Usually not. Most existing cylinders are boiler-spec, with a small coil (~1 m²) sized for 70–80°C water. A heat pump running at 50–55°C can't push enough heat through that small coil, so it reheats slowly and the heat pump runs inefficiently. In nearly all retrofits the cylinder is replaced with a heat-pump-rated unit. If you have a system or regular boiler the location is reused; if you have a combi, you'll need to find space for a cylinder for the first time.

What size hot water cylinder do I need for a heat pump?

As a guide: 170 L for a single person/one bathroom, 210 L for a 2–3 person home (the most common size), 250 L for a 3–4 person home with two bathrooms, and 300 L for larger or high-demand households. Because a heat pump reheats a cylinder more slowly than a boiler, the rule of thumb is size up rather than down — the number-one heat pump complaint is running out of hot water from an undersized cylinder.

Why does my heat pump keep running out of hot water?
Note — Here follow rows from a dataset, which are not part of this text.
(* ===== verification/Accounting.v ===== *)
(** * The totals of a run

    [Driver::run] ends with the number of translation units that it indexed and the
    number of those that errored.  A result that arrives after its worker was given up
    appears in neither: its job is no longer counted as errored, and [processWorkerResponse]
    drops it.  Here the two numbers and the number of such results are shown to add up to
    the number of translation units. *)
From S2P Require Import Prelude Ordering CppString Paths Json PackageMaps IdPaths ScipMessages IndexBuilder.
From S2P Require Import CommandLine Compdb Toolchains CompdbParser Ipc CliOptions Planner Scheduler Driver.
From S2P Require Import System Merge ParserSource DriverRun.

Section Accounting.
Context `{BM : BuildMode} {Process P : Type} `{JS : !JobSource P, JL : !JobSourceLaws P}.
Implicit Types (d : Driver Process P) (s : Scheduler Process).

(** ** Late results *)

(** The results whose jobs are not in progress any more when they are processed. *)
Fixpoint late_results (env : Round Process) d (rs : list IndexJobResponse) : nat :=
  match rs with
  | [] => 0%nat
  | r :: rs =>
      ((if bool_decide (response_jobId r ∈ wipJobs (scheduler d)) then 0 else 1)
       + match receive_and_process env d r with Ok d' => late_results env d' rs | Err _ => 0 end)%nat
  end.
Definition late_round (env : Round Process) d (rc : nat) : nat :=
  match refill_if_needed d rc with
  | Ok (d, _) => match use_idle_workers env d with
                 | Ok d => late_results env d (round_responses env)
                 | Err _ => 0%nat
                 end
  | Err _ => 0%nat
  end.
Fixpoint late_run (rounds : list (Round Process)) d (rc : nat) : nat :=
  match rounds with
  | [] => 0%nat
  | env :: rounds =>
      if bool_decide (pendingJobs (scheduler d) = []) && bool_decide (wipJobs (scheduler d) = ∅) then 0%nat
      else (late_round env d rc
            + match iteration env d rc with Ok (d', rc') => late_run rounds d' rc' | Err _ => 0 end)%nat
  end.
Definition late_from_start (rounds : list (Round Process)) d : nat :=
  match refillJobs d with Ok (d', rc) => late_run rounds d' rc | Err _ => 0%nat end.

(** ** Which jobs exist *)
Lemma emit_jobs_dom s s' : dom (allJobList s') = dom (allJobList s) -> emit_jobs s' = emit_jobs s.
Proof. unfold emit_jobs. by intros ->. Qed.

Lemma emit_jobs_insert s s' j t t0 : allJobList s !! j = Some t0 -> allJobList s' = <[j := t]> (allJobList s) ->
  emit_jobs s' = emit_jobs s.
Proof. intros Hj E. apply emit_jobs_dom. rewrite E. apply dom_insert_lookup_L. by eexists. Qed.

Lemma queueSemaTask_emit_jobs s c s' : queueSemaTask s c = Ok s' -> emit_jobs s' = emit_jobs s.
Proof.
  unfold queueSemaTask, jobs_emplace. set (t := mkTrackedIndexJob _ _). clearbody t.
  destruct (allJobList s !! newTask (wrap32 (index c))) eqn:E; intros (_ & _ & <-%Ok_inj)%bind_Ok_inv; [done|].
  unfold emit_jobs. cbn. rewrite dom_insert_L filter_union_L filter_singleton_L. cbn [subtaskId newTask].
  by rewrite left_id_L.
Qed.

Lemma refillJobs_emit_jobs d d' n : refillJobs d = Ok (d', n) -> emit_jobs (scheduler d') = emit_jobs (scheduler d).
Proof.
  unfold refillJobs. intros ([p cs] & _ & (s & Hs & [= <- _])%bind_Ok_inv)%bind_Ok_inv. cbn.
  eapply (foldM_invariant (fun s => emit_jobs s = emit_jobs (scheduler d))) in Hs; [exact Hs| |done].
  intros t c t' _ Ht Hq%queueSemaTask_emit_jobs. by rewrite Hq.
Qed.

Lemma scheduleJob_emit_jobs s w j now s' w' req :
  scheduleJobOnWorker s w j now = Ok (s', w', req) -> emit_jobs s' = emit_jobs s.
Proof.
  unfold scheduleJobOnWorker. intros (id & _ & (_ & _ & (_ & _ & (bw & _ & ([s1 w1] & Hb & H)%bind_Ok_inv)%bind_Ok_inv)%bind_Ok_inv)%bind_Ok_inv)%bind_Ok_inv.
  assert (allJobList s1 = allJobList s) as Es.
  { unfold markWorkerBusy in Hb. apply bind_Ok_inv in Hb as ([i w2] & _ & Hb). by inv_ok. }
  destruct (allJobList s1 !! j) as [it|] eqn:Ej.
  - apply bind_Ok_inv in H as (_ & _ & [= <- _ _]). rewrite Es in Ej. by eapply emit_jobs_insert; [exact Ej|cbn; by rewrite Es].
  - by apply bind_Ok_inv in H as (_ & _ & ?).
Qed.

Lemma tryAssign_emit_jobs env d d' w j w' b : sends_ok env ->
  tryAssignJobToWorker env d w j = Ok (d', w', b) -> emit_jobs (scheduler d') = emit_jobs (scheduler d).
Proof.
  intros Hsend. unfold tryAssignJobToWorker. intros (bw & _ & ([[s w2] req] & Hs & H)%bind_Ok_inv)%bind_Ok_inv.
  rewrite Hsend in H. injection H as <- _ _. by apply scheduleJob_emit_jobs in Hs.
Qed.

Lemma assign_loop_emit_jobs env fuel : sends_ok env -> forall d d',
  assign_loop env fuel d = Ok d' -> emit_jobs (scheduler d') = emit_jobs (scheduler d).
Proof.
  intros Hsend. induction fuel as [|fuel IH]; intros d d'; cbn [assign_loop];
    destruct (idleWorkers (scheduler d)), (pendingJobs (scheduler d)); try (by intros [= <-]); try done.
  intros (_ & _ & ([s w] & Hc & ([[d1 w1] b] & H1 & (_ & _ & (_ & _ & H)%bind_Ok_inv)%bind_Ok_inv)%bind_Ok_inv)%bind_Ok_inv)%bind_Ok_inv.
  rewrite (IH _ _ H) (tryAssign_emit_jobs _ _ _ _ _ _ _ Hsend H1). cbn.
  unfold claimIdleWorker in Hc. apply bind_Ok_inv in Hc as (_ & _ & Hc).
  destruct (idleWorkers _); [done|]. by injection Hc as <- _.
Qed.

Lemma shutdown_loop_emit_jobs env fuel : forall d d',
  shutdown_loop env fuel d = Ok d' -> emit_jobs (scheduler d') = emit_jobs (scheduler d).
Proof.
  induction fuel as [|fuel IH]; intros d d'; cbn [shutdown_loop];
    destruct (last (idleWorkers (scheduler d))); try (by intros [= <-]); try done.
  intros (s & Hs & (d1 & H1 & H)%bind_Ok_inv)%bind_Ok_inv. rewrite (IH _ _ H).
  assert (scheduler d1 = s) as ->.
  { unfold shutdownWorker in H1. apply bind_Ok_inv in H1 as (_ & _ & <-%Ok_inj). by destruct (sendOk env _ _). }
  unfold markWorkerStopped in Hs. apply bind_Ok_inv in Hs as (wi & _ & (_ & _ & (_ & _ & <-%Ok_inj)%bind_Ok_inv)%bind_Ok_inv). done.
Qed.

Lemma use_idle_workers_emit_jobs env d d' : sends_ok env ->
  use_idle_workers env d = Ok d' -> emit_jobs (scheduler d') = emit_jobs (scheduler d).
Proof.
  intros Hsend. unfold use_idle_workers, assignJobsToIdleWorkers. repeat case_match; [apply shutdown_loop_emit_jobs| |by intros ->%Ok_inj].
  intros (_ & _ & (_ & _ & Hloop)%bind_Ok_inv)%bind_Ok_inv. by eapply assign_loop_emit_jobs.
Qed.

Lemma refill_if_needed_emit_jobs d d' n m : refill_if_needed d n = Ok (d', m) ->
  emit_jobs (scheduler d') = emit_jobs (scheduler d).
Proof.
  unfold refill_if_needed. case_match; [|by intros [= <- _]].
  intros ([d1 k] & H1 & (_ & _ & [= <- _])%bind_Ok_inv)%bind_Ok_inv. by eapply refillJobs_emit_jobs.
Qed.

(** ** What is owed

    [owing d n d']: between [d] and [d'], [n] results more arrived than were counted. *)
Definition owing d (n : nat) d' : Prop :=
  (length (answered d') + counted d = length (answered d) + counted d' + n)%nat.

Lemma owing_trans d1 n1 d2 n2 d3 : owing d1 n1 d2 -> owing d2 n2 d3 -> owing d1 (n1 + n2) d3.
Proof. unfold owing. lia. Qed.

Lemma keeps_owing d d' : keeps d d' -> emit_jobs (scheduler d') = emit_jobs (scheduler d) -> owing d 0 d'.
Proof. intros (_ & _ & Es & _ & Er) Ee. unfold owing, counted, answered. rewrite Es Er Ee. lia. Qed.

Lemma receive_owing d r d' : settles d r d' ->
  owing d (if bool_decide (response_jobId r ∈ wipJobs (scheduler d)) then 0%nat else 1%nat) d'.
Proof. intros (Ha & Hc & _). unfold owing. rewrite Ha Hc length_app /=. case_bool_decide; lia. Qed.

Lemma responses_owing env rs : forall d busy d',
  DInv d busy -> sends_ok env -> legal_responses env d rs -> foldM (receive_and_process env) d rs = Ok d' ->
  owing d (late_results env d rs) d'.
Proof.
  induction rs as [|r rs IH]; intros d busy d' H Hsend Hlegal; cbn [foldM late_results].
  { intros <-%Ok_inj. unfold owing. lia. }
  destruct Hlegal as [Hr Hrs].
  destruct (legal_response_ok env d busy r H Hsend Hr) as (d1 & busy0 & busy1 & _ & H1 & _ & _ & _ & _ & Hok & Hset & _).
  assert (receive_and_process env d r = Ok d1) as Hok' by exact Hok. rewrite Hok' bind_Ok. intros Hf.
  eapply owing_trans; [by apply receive_owing|]. eapply IH; [exact H1|done| |done]. by apply Hrs.
Qed.

Lemma iteration_owing env d busy rc d' rc' :
  DInv d busy -> LoopInv d rc -> sends_ok env -> legal_iteration env d rc ->
  (pendingJobs (scheduler d) <> [] \/ busy <> []) ->
  iteration env d rc = Ok (d', rc') -> owing d (late_round env d rc) d'.
Proof.
  intros H L Hsend Hlegal Hne.
  destruct (refill_if_needed_ok d busy rc H L) as (d1 & rc1 & Hr & H1 & L1 & _ & _ & Hp1 & Hrc1).
  destruct (use_idle_workers_ok env d1 busy rc1 H1 L1 Hsend) as (d2 & busy2 & Hu & H2 & _); [|done|].
  { destruct Hne; [left|right]; auto. }
  unfold iteration, late_round. rewrite Hr bind_Ok Hu bind_Ok. intros (_ & _ & (d3 & Hpr & [= <- _])%bind_Ok_inv)%bind_Ok_inv.
  apply (owing_trans _ 0 d1 _); [apply keeps_owing; [by eapply refill_if_needed_keeps|by eapply refill_if_needed_emit_jobs]|].
  apply (owing_trans _ 0 d2 _); [apply keeps_owing; [by eapply use_idle_workers_keeps|by eapply use_idle_workers_emit_jobs]|].
  specialize (Hlegal _ _ _ Hr Hu). unfold processOneOrMoreJobResults, legal_round, round_responses in *.
  apply bind_Ok_inv in Hpr as (d4 & Hm & (s & Ht & <-%Ok_inj)%bind_Ok_inv).
  assert (forall n busy4, DInv d4 busy4 -> owing d2 n d4 -> owing d2 n (set_scheduler d4 s)) as Hend.
  { intros n busy4 H4 Ho. rewrite -(Nat.add_0_r n). eapply owing_trans; [exact Ho|].
    destruct (terminateLongRunningWorkers_ok (endOfRound env - receiveTimeout (options d4)) (respawn env) _ busy4
      (di_inv _ _ H4)) as (s' & busy' & Ht' & T). rewrite Ht in Ht'. injection Ht' as <-.
    assert (emit_jobs s = emit_jobs (scheduler d4)) as Ee by (apply emit_jobs_dom; by rewrite (tm_jobs _ _ _ _ _ _ T)).
    unfold owing, counted. cbn [set_scheduler scheduler shardPaths_]. rewrite Ee.
    change (answered (set_scheduler d4 s)) with (answered d4). lia. }
  destruct (received env) as [| |r more].
  1, 2: injection Hm as <-; apply (Hend _ busy2 H2); unfold owing; cbn; lia.
  destruct (responses_ok env (r :: more) d2 busy2 H2 Hsend Hlegal) as (d4' & busy4 & Hm' & A & _).
  change (foldM (receive_and_process env) d2 (r :: more) = Ok d4) in Hm. rewrite Hm in Hm'. injection Hm' as <-.
  apply (Hend _ busy4); [apply A|]. exact (responses_owing env (r :: more) d2 busy2 d4 H2 Hsend Hlegal Hm).
Qed.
Almost always an undersized cylinder or an undersized coil. A heat pump can't reheat a cylinder in 20 minutes like a boiler — it takes 1–2 hours. So if the cylinder is too small for your household, or the coil is too small to reheat it quickly, you run out. The fix is a larger, properly heat-pump-rated cylinder. This is the single most common post-install regret, and it's a design/sizing failure, not a flaw in heat pumps.

Do heat pump cylinders need an immersion heater?

Yes — a 3 kW immersion heater is standard on a heat pump cylinder, for two reasons. First, a weekly Legionella pasteurisation cycle heats the water to 60°C+ to kill bacteria (the heat pump alone runs cooler than that). Second, it's a backup if the heat pump is ever offline. Day to day, the heat pump does the work and the immersion barely runs, so it has little effect on your bills.

Does a combi boiler home need a cylinder for a heat pump?

Yes — and it's the biggest practical barrier to heat pumps in flats and small terraces. A combi makes hot water instantly, so it has no cylinder. A heat pump can't make hot water instantly (it's a 5–12 kW continuous device, not a 30 kW on-demand one), so it must store hot water in a cylinder — typically 170–300 L, needing roughly an airing-cupboard footprint (1.2–1.7 m tall). Finding that space is often the deciding factor in whether a combi home can switch.